**Work required:** Set down the listing below verbatim, but only from its first line through the line containing "address: the upper-casing".

**Records to use:**
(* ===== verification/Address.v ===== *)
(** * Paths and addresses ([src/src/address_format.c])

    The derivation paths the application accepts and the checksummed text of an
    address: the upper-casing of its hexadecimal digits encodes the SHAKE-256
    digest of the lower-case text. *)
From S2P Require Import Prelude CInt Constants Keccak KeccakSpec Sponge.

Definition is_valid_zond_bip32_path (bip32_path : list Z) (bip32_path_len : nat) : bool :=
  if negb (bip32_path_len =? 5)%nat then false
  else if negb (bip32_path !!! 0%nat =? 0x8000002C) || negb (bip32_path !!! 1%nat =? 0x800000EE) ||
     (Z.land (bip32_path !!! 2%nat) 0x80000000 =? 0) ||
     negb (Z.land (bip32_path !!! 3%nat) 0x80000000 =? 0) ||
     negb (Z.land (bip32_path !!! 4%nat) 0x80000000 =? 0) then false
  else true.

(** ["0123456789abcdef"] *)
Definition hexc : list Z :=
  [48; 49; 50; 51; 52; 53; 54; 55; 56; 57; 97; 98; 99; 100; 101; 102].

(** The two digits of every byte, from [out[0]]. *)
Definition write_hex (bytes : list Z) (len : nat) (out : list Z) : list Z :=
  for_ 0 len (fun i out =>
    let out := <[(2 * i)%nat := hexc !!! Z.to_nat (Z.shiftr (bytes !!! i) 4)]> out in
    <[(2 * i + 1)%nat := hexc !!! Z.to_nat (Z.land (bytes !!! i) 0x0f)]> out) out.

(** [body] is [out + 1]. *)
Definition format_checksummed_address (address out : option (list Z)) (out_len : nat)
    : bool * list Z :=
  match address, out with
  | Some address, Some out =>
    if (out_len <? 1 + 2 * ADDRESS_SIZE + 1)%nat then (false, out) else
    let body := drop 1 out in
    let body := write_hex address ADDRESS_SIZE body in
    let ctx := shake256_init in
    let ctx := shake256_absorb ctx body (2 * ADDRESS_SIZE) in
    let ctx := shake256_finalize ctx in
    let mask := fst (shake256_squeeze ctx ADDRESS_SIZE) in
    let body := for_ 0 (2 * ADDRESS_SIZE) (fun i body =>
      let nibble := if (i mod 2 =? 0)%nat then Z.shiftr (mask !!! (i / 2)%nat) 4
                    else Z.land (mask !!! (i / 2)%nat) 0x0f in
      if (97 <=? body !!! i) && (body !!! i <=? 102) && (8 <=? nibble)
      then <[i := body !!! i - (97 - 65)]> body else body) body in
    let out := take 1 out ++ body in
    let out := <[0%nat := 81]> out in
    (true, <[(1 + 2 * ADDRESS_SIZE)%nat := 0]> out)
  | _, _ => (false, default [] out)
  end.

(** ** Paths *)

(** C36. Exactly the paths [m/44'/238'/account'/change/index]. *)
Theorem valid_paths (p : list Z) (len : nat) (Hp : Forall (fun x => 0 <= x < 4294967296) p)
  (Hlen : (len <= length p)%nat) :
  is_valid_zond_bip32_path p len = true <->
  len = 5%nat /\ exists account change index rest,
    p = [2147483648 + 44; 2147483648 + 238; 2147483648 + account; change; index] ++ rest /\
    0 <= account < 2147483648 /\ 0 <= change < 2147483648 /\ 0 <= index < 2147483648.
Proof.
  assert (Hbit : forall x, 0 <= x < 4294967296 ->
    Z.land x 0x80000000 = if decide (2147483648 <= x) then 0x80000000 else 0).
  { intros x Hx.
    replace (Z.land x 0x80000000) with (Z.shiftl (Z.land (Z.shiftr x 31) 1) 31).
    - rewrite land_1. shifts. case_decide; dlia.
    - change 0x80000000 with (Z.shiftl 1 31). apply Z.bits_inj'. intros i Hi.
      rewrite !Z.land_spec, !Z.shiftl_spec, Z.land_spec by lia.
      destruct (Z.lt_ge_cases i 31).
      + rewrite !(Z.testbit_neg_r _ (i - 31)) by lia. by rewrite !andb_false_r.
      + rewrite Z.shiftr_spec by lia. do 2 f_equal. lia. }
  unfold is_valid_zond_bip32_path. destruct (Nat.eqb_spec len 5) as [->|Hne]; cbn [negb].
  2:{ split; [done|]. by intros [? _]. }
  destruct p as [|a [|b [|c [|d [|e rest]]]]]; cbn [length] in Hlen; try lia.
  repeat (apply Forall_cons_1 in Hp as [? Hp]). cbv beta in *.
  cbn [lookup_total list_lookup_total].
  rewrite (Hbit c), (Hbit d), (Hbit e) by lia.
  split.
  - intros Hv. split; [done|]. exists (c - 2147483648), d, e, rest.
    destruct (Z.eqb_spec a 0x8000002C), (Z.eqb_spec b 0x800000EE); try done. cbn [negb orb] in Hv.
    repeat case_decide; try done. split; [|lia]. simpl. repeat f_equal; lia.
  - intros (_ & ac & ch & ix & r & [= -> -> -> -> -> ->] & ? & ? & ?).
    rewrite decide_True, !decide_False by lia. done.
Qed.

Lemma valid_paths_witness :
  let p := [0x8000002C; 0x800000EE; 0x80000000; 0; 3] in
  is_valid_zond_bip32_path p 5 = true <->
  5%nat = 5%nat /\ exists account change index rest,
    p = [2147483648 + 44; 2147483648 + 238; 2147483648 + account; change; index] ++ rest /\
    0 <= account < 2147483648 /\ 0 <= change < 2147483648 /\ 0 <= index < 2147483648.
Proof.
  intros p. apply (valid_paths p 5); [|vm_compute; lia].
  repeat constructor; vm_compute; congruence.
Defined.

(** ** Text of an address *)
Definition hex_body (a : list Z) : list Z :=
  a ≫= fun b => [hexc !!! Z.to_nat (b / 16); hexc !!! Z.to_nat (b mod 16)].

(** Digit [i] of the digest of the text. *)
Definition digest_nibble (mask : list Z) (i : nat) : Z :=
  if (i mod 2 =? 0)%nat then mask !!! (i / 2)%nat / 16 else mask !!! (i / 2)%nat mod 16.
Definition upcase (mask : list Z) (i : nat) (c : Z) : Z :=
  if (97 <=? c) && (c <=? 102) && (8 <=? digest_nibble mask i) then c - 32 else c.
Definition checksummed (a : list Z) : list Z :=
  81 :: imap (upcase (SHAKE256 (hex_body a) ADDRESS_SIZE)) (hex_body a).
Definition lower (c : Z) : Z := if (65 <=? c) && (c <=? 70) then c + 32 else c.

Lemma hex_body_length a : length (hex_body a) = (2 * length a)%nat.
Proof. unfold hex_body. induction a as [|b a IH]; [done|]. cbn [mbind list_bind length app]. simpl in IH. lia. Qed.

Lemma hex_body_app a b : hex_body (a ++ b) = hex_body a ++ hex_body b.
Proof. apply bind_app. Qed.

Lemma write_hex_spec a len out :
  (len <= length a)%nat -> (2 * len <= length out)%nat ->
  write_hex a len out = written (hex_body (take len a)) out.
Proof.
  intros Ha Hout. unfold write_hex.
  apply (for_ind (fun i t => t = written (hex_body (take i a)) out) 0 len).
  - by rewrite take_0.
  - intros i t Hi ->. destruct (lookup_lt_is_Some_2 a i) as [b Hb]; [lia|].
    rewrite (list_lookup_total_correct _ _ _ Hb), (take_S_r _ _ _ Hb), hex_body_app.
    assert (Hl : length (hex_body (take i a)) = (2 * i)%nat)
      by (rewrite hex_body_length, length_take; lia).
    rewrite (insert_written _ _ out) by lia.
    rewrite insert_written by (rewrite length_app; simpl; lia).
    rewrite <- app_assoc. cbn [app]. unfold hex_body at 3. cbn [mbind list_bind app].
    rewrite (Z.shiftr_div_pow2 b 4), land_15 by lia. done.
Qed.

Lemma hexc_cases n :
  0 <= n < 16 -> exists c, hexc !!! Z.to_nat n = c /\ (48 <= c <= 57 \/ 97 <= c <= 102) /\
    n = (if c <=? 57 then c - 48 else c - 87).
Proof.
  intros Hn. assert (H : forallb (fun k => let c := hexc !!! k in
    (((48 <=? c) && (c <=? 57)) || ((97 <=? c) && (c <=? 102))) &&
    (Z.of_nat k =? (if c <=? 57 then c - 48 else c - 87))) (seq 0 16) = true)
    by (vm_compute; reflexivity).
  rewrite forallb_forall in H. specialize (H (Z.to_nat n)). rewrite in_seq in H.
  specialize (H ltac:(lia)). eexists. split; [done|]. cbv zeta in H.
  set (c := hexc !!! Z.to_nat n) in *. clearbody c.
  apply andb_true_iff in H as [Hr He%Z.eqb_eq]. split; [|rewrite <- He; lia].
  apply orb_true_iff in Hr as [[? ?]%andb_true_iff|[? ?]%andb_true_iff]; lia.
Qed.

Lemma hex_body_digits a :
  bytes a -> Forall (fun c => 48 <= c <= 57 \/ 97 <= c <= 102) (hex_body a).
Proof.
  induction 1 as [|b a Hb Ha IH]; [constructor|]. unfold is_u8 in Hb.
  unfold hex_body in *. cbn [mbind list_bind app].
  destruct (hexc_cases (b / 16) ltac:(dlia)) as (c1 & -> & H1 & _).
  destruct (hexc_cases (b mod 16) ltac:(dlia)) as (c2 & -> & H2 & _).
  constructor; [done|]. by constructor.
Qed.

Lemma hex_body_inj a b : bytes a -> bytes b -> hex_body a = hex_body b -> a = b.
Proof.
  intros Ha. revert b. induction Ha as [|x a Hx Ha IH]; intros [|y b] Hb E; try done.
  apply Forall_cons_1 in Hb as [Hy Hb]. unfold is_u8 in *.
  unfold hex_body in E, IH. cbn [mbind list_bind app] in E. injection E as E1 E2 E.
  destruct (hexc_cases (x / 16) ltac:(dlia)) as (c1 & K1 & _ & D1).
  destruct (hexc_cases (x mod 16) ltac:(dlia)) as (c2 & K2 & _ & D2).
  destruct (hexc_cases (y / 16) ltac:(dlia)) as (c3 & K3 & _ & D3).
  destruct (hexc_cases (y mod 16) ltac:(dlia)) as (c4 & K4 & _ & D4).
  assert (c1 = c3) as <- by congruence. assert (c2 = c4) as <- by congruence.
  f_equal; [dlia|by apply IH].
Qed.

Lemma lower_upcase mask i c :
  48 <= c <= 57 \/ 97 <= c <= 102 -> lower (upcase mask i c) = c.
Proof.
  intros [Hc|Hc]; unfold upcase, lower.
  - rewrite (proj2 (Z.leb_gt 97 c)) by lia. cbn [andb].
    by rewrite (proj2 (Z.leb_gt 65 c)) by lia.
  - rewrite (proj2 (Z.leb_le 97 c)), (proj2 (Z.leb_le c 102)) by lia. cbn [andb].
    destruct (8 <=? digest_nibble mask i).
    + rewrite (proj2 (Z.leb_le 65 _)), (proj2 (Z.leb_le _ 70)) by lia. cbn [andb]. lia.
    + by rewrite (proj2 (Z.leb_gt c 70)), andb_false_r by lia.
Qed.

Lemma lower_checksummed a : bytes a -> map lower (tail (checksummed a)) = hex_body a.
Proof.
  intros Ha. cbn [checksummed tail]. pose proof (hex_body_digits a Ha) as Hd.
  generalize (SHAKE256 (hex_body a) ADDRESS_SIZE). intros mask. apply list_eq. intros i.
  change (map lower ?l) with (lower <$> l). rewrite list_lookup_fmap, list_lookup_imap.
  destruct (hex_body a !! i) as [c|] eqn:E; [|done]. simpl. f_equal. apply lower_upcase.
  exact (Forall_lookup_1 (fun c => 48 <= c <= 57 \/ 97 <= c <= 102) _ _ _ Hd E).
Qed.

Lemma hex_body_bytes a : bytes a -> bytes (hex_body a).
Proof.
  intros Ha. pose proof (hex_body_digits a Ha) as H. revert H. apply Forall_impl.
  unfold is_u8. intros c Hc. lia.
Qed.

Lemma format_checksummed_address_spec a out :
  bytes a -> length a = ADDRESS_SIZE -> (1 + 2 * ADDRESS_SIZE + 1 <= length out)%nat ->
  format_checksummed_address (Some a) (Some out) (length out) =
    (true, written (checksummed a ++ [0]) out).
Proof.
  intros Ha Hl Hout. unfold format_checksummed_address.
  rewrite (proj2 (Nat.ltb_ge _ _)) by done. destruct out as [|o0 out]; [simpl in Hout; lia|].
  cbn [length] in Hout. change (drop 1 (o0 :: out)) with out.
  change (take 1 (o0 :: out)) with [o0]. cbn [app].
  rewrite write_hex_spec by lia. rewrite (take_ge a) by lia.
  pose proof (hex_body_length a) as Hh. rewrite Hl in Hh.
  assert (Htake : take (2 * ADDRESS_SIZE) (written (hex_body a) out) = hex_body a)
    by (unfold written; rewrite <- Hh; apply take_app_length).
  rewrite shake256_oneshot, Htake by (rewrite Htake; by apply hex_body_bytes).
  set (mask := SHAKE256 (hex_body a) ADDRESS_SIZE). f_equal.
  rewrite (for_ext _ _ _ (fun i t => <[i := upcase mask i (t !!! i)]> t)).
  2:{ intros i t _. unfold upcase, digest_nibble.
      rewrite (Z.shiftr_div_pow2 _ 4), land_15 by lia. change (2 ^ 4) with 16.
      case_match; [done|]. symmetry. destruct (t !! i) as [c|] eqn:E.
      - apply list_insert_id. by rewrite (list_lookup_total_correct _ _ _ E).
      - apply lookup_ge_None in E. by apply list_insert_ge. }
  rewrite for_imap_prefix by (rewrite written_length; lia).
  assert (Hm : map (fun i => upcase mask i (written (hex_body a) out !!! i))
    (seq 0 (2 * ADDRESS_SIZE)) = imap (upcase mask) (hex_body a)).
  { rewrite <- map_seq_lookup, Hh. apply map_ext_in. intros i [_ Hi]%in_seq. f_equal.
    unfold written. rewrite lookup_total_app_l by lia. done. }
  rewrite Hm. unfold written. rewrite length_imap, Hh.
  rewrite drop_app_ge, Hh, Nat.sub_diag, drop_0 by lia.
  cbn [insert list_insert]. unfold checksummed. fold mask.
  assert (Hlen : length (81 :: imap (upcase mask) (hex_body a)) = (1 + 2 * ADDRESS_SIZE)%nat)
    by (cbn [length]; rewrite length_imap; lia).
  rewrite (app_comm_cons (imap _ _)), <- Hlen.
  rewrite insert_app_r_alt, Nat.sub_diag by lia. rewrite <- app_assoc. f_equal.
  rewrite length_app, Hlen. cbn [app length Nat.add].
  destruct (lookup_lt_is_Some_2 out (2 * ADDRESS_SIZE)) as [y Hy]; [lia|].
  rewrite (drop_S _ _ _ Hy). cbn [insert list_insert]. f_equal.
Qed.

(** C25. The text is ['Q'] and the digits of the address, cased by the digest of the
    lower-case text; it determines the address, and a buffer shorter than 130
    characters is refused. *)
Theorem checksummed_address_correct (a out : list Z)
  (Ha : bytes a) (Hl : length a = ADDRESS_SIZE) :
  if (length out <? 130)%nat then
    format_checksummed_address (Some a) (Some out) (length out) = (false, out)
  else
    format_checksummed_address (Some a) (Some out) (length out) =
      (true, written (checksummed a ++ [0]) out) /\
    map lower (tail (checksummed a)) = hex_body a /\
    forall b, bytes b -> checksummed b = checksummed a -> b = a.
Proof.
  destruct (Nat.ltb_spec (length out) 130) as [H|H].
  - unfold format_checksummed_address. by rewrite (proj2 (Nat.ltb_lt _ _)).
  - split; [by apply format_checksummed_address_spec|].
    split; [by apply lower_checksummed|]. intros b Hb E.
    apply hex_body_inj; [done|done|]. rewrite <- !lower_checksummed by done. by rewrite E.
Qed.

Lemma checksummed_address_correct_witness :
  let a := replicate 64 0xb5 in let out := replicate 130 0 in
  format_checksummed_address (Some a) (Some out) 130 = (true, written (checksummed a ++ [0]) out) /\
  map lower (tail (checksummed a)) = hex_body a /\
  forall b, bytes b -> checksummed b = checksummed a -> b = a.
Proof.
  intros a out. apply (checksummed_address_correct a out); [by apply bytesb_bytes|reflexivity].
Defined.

**Written solution:**
(* ===== verification/Address.v ===== *)
(** * Paths and addresses ([src/src/address_format.c])

    The derivation paths the application accepts and the checksummed text of an
    address: the upper-casing of its hexadecimal digits encodes the SHAKE-256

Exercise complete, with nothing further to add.